MICROB Enrich试剂盒采用一种新技术,可以选择性地从哺乳动物和原核RNA混合物中去除>90%的人、小鼠或大鼠总RNA。 剩余的细菌RNA可用于芯片分析等下游应用领域。 MICROB Enrich反应的规模可调 (至多100 µg)。 采用该试剂盒可以从哺乳动物/细菌RNA混合物中去除总共500 µg的哺乳动物RNA。 MICROBEnrich试剂盒一般可进行20次反应,每次反应包括含有至多25 µg小鼠、大鼠或人RNA的混合RNA样本。 为进一步富集细菌mRNA,可以采用Ambion的 MICROBExpress™试剂盒从细菌总RNA去除16S和23S细菌rRNA。MICROB Enrich步骤适用于Ambion的MICROB Express试剂盒,通过进一步富集细菌mRNA,去除细菌大亚基rRNA。

参考文献

  1. Sassetti C, Rubin EJ.(2002) 微生物毒力的基因组分析。 Curr Opin Microbiol 5: 27-32.

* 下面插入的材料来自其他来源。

(* ===== verification/NgxSlabMap.v ===== *)
(** The maps of chunks in [NgxSlab], as numbers: bit [b] of the map of a page says that
    chunk [b] is in use.  What the searches for a clear bit, setting it and clearing one
    do to that number, for the three layouts of the map. *)

From S2P Require Import Prelude NgxStore NgxSlab NgxSlabLists.

Open Scope Z_scope.

(** * The number of a page *)

Definition chunks (shift : Z) : Z := 2 ^ (ngx_pagesize_shift - shift).
Definition all_used (shift : Z) : Z := Z.ones (chunks shift).
Definition reserved (shift : Z) : Z := if shift <? ngx_slab_exact_shift then map_chunks shift else 0.
Definition kind (shift : Z) : Z :=
  if shift <? ngx_slab_exact_shift then NGX_SLAB_SMALL else if shift =? ngx_slab_exact_shift then NGX_SLAB_EXACT else NGX_SLAB_BIG.

Definition word (w : Z) : Prop := 0 <= w < 2 ^ 64.
Definition word_bits (ws : list Z) : Z := foldr (fun w acc => Z.lor w (Z.shiftl acc 64)) 0 ws.

(** The map of page [i] is [used]. *)
Definition page_map (s : slab_pool) (i shift used : Z) : Prop :=
  if shift <? ngx_slab_exact_shift then
    slabs s !! Page i = Some shift /\
    exists ws, bitmaps s !! i = Some ws /\ Z.of_nat (length ws) = map_words shift /\ Forall word ws /\ word_bits ws = used
  else if shift =? ngx_slab_exact_shift then slabs s !! Page i = Some used
  else slabs s !! Page i = Some (Z.lor (Z.shiftl used NGX_SLAB_MAP_SHIFT) shift).

(** * Bits *)

Lemma ones_bit n b : 0 <= n -> Z.testbit (Z.ones n) b = bool_decide (0 <= b < n).
Proof.
  intros Hn. case_bool_decide as H; [by apply Z.ones_spec_low|].
  destruct (decide (b < 0)); [by apply Z.testbit_neg_r|]. apply Z.ones_spec_high. lia.
Qed.

Lemma bits_above w n b : 0 <= w < 2 ^ n -> n <= b -> Z.testbit w b = false.
Proof.
  intros Hw Hb. destruct (decide (w = 0)) as [-> |]; [apply Z.bits_0|]. apply Z.bits_above_log2; [lia|].
  assert (Z.log2 w < n); [|lia]. apply Z.log2_lt_pow2; lia.
Qed.
(** A region whose page number [k] is in no list, with the type of the page. *)
Definition unlisted (r : region) (k t : Z) : Prop :=
  match r with
  | RFree n => 0 < k /\ t = NGX_SLAB_PAGE
  | RBusy _ => t = NGX_SLAB_PAGE
  | RSlab shift used => used = all_used shift /\ t = kind shift
  end.
Definition loose (g : regions) (k t : Z) : Prop := exists i r, g !! i = Some r /\ i <= k < i + pages_of r /\ unlisted r (k - i) t.

(** The descriptors are linked as the regions say; nothing is said of the links of page [x]. *)
Record links_but (x : option Z) (s : slab_pool) (g : regions) : Prop := {
  links_list : forall h, valid_head h -> list_ok s h (head_type h) (owner g h);
  links_loose : forall k t, loose g k t -> x <> Some k -> nexts s !! Page k = Some Null /\ prevs s !! Page k = Some (Null, t);
  links_page : forall k, 0 <= k < N -> is_Some (nexts s !! Page k) /\ is_Some (prevs s !! Page k);
}.
Definition linked := links_but None.

(** * The fields [slab] and the maps *)

Definition contents_of (s : slab_pool) (i : Z) (r : region) : Prop :=
  match r with
  | RFree n => slabs s !! Page i = Some n /\ forall k, i < k < i + n -> slabs s !! Page k = Some NGX_SLAB_PAGE_FREE
  | RBusy n => slabs s !! Page i = Some (Z.lor n NGX_SLAB_PAGE_START) /\ forall k, i < k < i + n -> slabs s !! Page k = Some NGX_SLAB_PAGE_BUSY
  | RSlab shift used => page_map s i shift used
  end.
Definition contents (s : slab_pool) (g : regions) : Prop := forall i r, g !! i = Some r -> contents_of s i r.

Record pool_ok (s : slab_pool) (g : regions) : Prop := {
  pool_layout : layout g;
  pool_links : linked s g;
  pool_contents : contents s g;
}.

(** * Changing a region *)

Lemma layout_same g i r k r' : layout g -> g !! i = Some r -> g !! k = Some r' -> i <= k < i + pages_of r -> k = i.
Proof. intros Hg Hi Hk H. destruct (decide (k = i)); [done|]. pose proof (layout_disjoint g Hg i k r r' Hi Hk ltac:(lia)). lia. Qed.

Lemma layout_change g i r r' : layout g -> g !! i = Some r -> pages_of r' = pages_of r -> region_ok r' -> layout (<[i := r']> g).
Proof.
  intros Hg Hi Hn Hr. split.
  - intros j x. rewrite lookup_insert_Some. intros [[-> ->]|[Hj Hx]]; [|by apply Hg]. rewrite Hn. split; [done|]. by apply (layout_ok g Hg _ r).
  - intros j k x y. rewrite !lookup_insert_Some. intros [[-> ->]|[Hj Hx]] [[-> ->]|[Hk Hy]] Hlt; [lia| | |]; try rewrite Hn; by eapply (layout_disjoint g Hg).
  - intros k Hk. destruct (layout_cover g Hg k Hk) as (j & x & Hj & Hr'). destruct (decide (j = i)) as [-> |].
    + exists i, r'. rewrite lookup_insert_eq, Hn. split; [done|]. by simplify_eq.
    + exists j, x. by rewrite lookup_insert_ne.
Qed.

Lemma layout_pos g i r : layout g -> g !! i = Some r -> 1 <= pages_of r.
Proof. intros Hg Hi. destruct (layout_ok g Hg i r Hi) as [Hr _]. destruct r; cbn in *; lia. Qed.

(** The first [n] pages of a free run are allocated. *)
Definition carve (g : regions) (i m n : Z) : regions := <[i := RBusy n]> (if n <? m then <[i + n := RFree (m - n)]> g else g).

Lemma layout_carve g i m n : layout g -> g !! i = Some (RFree m) -> 1 <= n <= m -> layout (carve g i m n).
Proof.
  intros Hg Hi Hn. unfold carve. destruct (Z.ltb_spec n m); [|assert (n = m) as -> by lia; by eapply layout_change; [| | |cbn; lia]].
  destruct (layout_ok g Hg _ _ Hi) as (_ & Hi0 & HiN). cbn in HiN.
  assert (forall j x, g !! j = Some x -> j <> i -> 1 <= pages_of x /\ (j + pages_of x <= i \/ i + m <= j)) as Hout.
  { intros j x Hj Hne. split; [by eapply layout_pos|]. destruct (decide (j < i)); [left; by apply (layout_disjoint g Hg j i x (RFree m))|].
    right. apply (layout_disjoint g Hg i j (RFree m) x); [done|done|lia]. }
  assert (forall j x, <[i:=RBusy n]> (<[i + n:=RFree (m - n)]> g) !! j = Some x <->
    (j = i /\ x = RBusy n) \/ (j = i + n /\ x = RFree (m - n)) \/ (j <> i /\ j <> i + n /\ g !! j = Some x)) as Hl.
  { intros j x. assert (i <> i + n) by lia. rewrite !lookup_insert_Some. split.
    - intros [[<- <-]|[Hj [[<- <-]|[Hj' Hx]]]]; [by left|right; by left|right; right; by auto].
    - intros [[-> ->]|[[-> ->]|(Hj1 & Hj2 & Hx)]]; [by left|right; by auto|right; split; [done|right; by auto]]. }
  split.
  - intros j x [[-> ->]|[[-> ->]|(_ & _ & Hx)]]%Hl; cbn; [lia|lia|by apply Hg].
  - intros j k x y [[-> ->]|[[-> ->]|(Hj1 & Hj2 & Hx)]]%Hl [[-> ->]|[[-> ->]|(Hk1 & Hk2 & Hy)]]%Hl Hlt; cbn;
      try (destruct (Hout _ _ Hx ltac:(done))); try (destruct (Hout _ _ Hy ltac:(done))); try lia. by eapply (layout_disjoint g Hg).
  - intros k Hk. destruct (layout_cover g Hg k Hk) as (j & x & Hj & Hr). destruct (decide (j = i)) as [-> |Hne].
    + simplify_eq. cbn in Hr. destruct (decide (k < i + n)); [exists i, (RBusy n)|exists (i + n), (RFree (m - n))]; rewrite Hl; cbn; (split; [auto|lia]).
    + exists j, x. rewrite Hl. split; [|done]. right; right. split; [done|]. split; [|done]. intros ->.
      destruct (Hout _ _ Hj Hne); lia.
Qed.

(** * Moving a page between the lists *)

Lemma owner_head g h h' i : owner g h i -> owner g h' i -> h = h'.
Proof. intros (r & H1 & H2) (r' & H3 & H4). simplify_eq. destruct h, h', r; cbn in *; try done. f_equal. lia. Qed.

Lemma listed_unlisted h r t : listed h r -> unlisted r 0 t -> False.
Proof. destruct h, r; cbn; try done; [lia|]. by intros [? ?] [? ?]. Qed.

Lemma loose_owner g h k t : layout g -> loose g k t -> owner g h k -> False.
Proof.
  intros Hg (i & r & Hi & Hk & Hu) (r' & Hr' & Hl). pose proof (layout_same g i r k r' Hg Hi Hr' Hk) as ->. simplify_eq.
  rewrite Z.sub_diag in Hu. by eapply listed_unlisted.
Qed.

Lemma owner_insert g i r h k : owner (<[i := r]> g) h k <-> (k = i /\ listed h r) \/ (k <> i /\ owner g h k).
Proof.
  unfold owner. destruct (decide (k = i)) as [-> |].
  - rewrite lookup_insert_eq. naive_solver.
  - rewrite lookup_insert_ne by done. naive_solver.
Qed.

Lemma loose_insert g i r r' k t : layout g -> g !! i = Some r -> pages_of r' = pages_of r -> loose (<[i := r']> g) k t ->
  (i <= k < i + pages_of r /\ unlisted r' (k - i) t) \/ (~ (i <= k < i + pages_of r) /\ loose g k t).
Proof.
  intros Hg Hi Hn (j & x & Hj & Hk & Hu). apply lookup_insert_Some in Hj as [[-> ->]|[Hne Hj]].
  - left. by rewrite <- Hn.
  - right. split; [|by exists j, x]. intros H. pose proof (layout_pos g _ _ Hg Hi). pose proof (layout_pos g _ _ Hg Hj).
    destruct (decide (i < j)); [pose proof (layout_disjoint g Hg i j r x Hi Hj)|pose proof (layout_disjoint g Hg j i x r Hj Hi)]; lia.
Qed.

(** A step on the list of [h]. *)
Lemma links_step x x' s s' g g' h :
  layout g -> layout g' -> links_but x s g -> valid_head h ->
  list_ok s' h (head_type h) (owner g' h) -> list_step s s' h (fun j => owner g h j \/ owner g' h j) ->
  (forall h' k, h' <> h -> owner g h' k <-> owner g' h' k) ->
  (forall k t, loose g' k t -> x' <> Some k -> loose g k t /\ x <> Some k) ->
  links_but x' s' g'.
Proof.
  intros Hg Hg' Hs Hh Hlist Hstep Howner Hloose. split.
  - intros h' Hh'. destruct (decide (h' = h)) as [-> |Hne]; [done|]. apply (list_ok_ext _ _ _ (owner g h')); [|intros; by apply Howner].
    apply (list_ok_frame s); [by apply Hs|]. intros d Hd. apply (step_links _ _ _ _ Hstep). intros [-> |(k & -> & Hk)].
    + destruct Hd as [Hd|(k & Hd & _)]; [done|]. by subst.
    + destruct Hd as [Hd|(k' & Hd & Hk')]; [by subst|]. simplify_eq. apply Hne. destruct Hk as [Hk|Hk]; [eapply owner_head; eassumption|].
      eapply (owner_head g'); [|eassumption]. apply Howner; [done|eassumption].
  - intros k t Hk Hx. destruct (Hloose k t Hk Hx) as [Hk' Hx']. destruct (step_links _ _ _ _ Hstep (Page k)) as [-> ->]; [|by apply Hs].
    intros [E|(k' & E & [Ho|Ho])]; [by subst| |]; simplify_eq; [by apply (loose_owner g h k' t)|by apply (loose_owner g' h k' t)].
  - intros k Hk. destruct (links_page _ _ _ Hs k Hk). split; [by apply (step_nexts _ _ _ _ Hstep)|by apply (step_prevs _ _ _ _ Hstep)].
Qed.

Lemma busy_ok g i r : layout g -> g !! i = Some r -> layout (<[i := RBusy (pages_of r)]> g).
Proof. intros Hg Hi. apply (layout_change g i r); [done|done|done|]. by eapply layout_pos. Qed.

(** What is loose when a region becomes busy was so, but for its first page. *)
Lemma loose_busy g i r k t : layout g -> g !! i = Some r -> loose (<[i := RBusy (pages_of r)]> g) k t -> k <> i -> loose g k t.
Proof.
  intros Hg Hi Hk Hne. apply (loose_insert g i r) in Hk as [[Hk Hu]|[_ ?]]; try done. cbn in Hu. exists i, r. split_and!; [done|lia|lia|].
  destruct r; cbn in *; [split; [lia|done]|done|lia].
Qed.

(** Conversely, for a region of [n] pages. *)
Lemma loose_unbusy g i n r k t : layout g -> g !! i = Some (RBusy n) -> pages_of r = n -> loose (<[i := r]> g) k t -> k <> i -> loose g k t.
Proof.
  intros Hg Hi Hn Hk Hne. apply (loose_insert g i (RBusy n)) in Hk as [[Hk Hu]|[_ ?]]; try done. cbn in Hk. exists i, (RBusy n). cbn. split_and!; [done|lia|lia|].
  destruct r; cbn in *; [by destruct Hu|done|lia].
Qed.

Lemma detach_list_run s g h i r :
  layout g -> linked s g -> valid_head h -> g !! i = Some r -> listed h r ->
  exists s', unlink (Page i) s = Some (tt, s') /\ links_but (Some i) s' (<[i := RBusy (pages_of r)]> g) /\
    slabs s' = slabs s /\ bitmaps s' = bitmaps s /\ same_links s s' (Page i).
Proof.
  intros Hg Hs Hh Hi Hl. destruct (slab_unlink_run s h (head_type h) (owner g h) i) as (s' & Hrun & Hlist & Hstep & Hsame).
  { by apply Hs. } { by exists r. }
  exists s'. split_and!; [done| |apply Hstep|apply Hstep|done].
  apply (links_step None _ s _ g _ h); [done|by apply busy_ok|done|done| | | |].
  - apply (list_ok_ext _ _ _ _ _ Hlist). intros j. rewrite owner_insert. split; [naive_solver|].
    intros [[_ Hb]|[? ?]]; [by destruct h|done].
  - destruct Hstep as [H1 H2 H3 H4 H5]. split; try done. intros d Hd. apply H3. intros [-> |(j & -> & Hj)]; apply Hd; [by left|right; eauto].
  - intros h' k Hne. rewrite owner_insert. split; [|by intros [[_ Hb]|[_ ?]]; [destruct h'|]].
    intros Ho. right. split; [|done]. intros ->. apply Hne. apply (owner_head g h' h i); [done|by exists r].
  - intros k t Hk Hx. split; [|done]. apply (loose_busy g i r); [done|done|done|congruence].
Qed.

  2. Cummings CA, Rehlman DA.(2000) 利用DNA芯片研究宿主-微生物的相互作用。 Emerg Inf Dis 6: 513-25.
  3. Staudinger BJ, Oberdoerster MA, Lewis PJ, Rosen H. (2002) 正常和吞噬细胞氧化酶缺陷的人中性粒细胞吞噬的大肠杆菌的mRNA表达图谱。 J Clin Invest 110(8): 1151-63.
  4. Grifantini R, Bartolini E, Muzzi A, Draghi M, Frigimelica E, Berger J, Ratti G, Petracca R, Galli G, Agnusdei M, Giuliani MM, Santini L, Brunelli B, Tettelin H, Rappuoli R, Randazzo F, Grandi G. (2002) 利用DNA芯片识别未知的B群脑膜炎球菌疫苗。 Nature Biotechnol 20: 914-21.
  5. Hsiao LL, Howard RJ, Aikawa M, Taraschi TF.(1991) 利用红细胞内恶性疟原虫改变宿主细胞膜的脂质成分。 Biochem J 274: 121-32.
  6. Gould FK, Freeman R, Law D, Moriarty T. (1988) 细胞内生物体检测中的裂解作用。 Lancet 2: 461.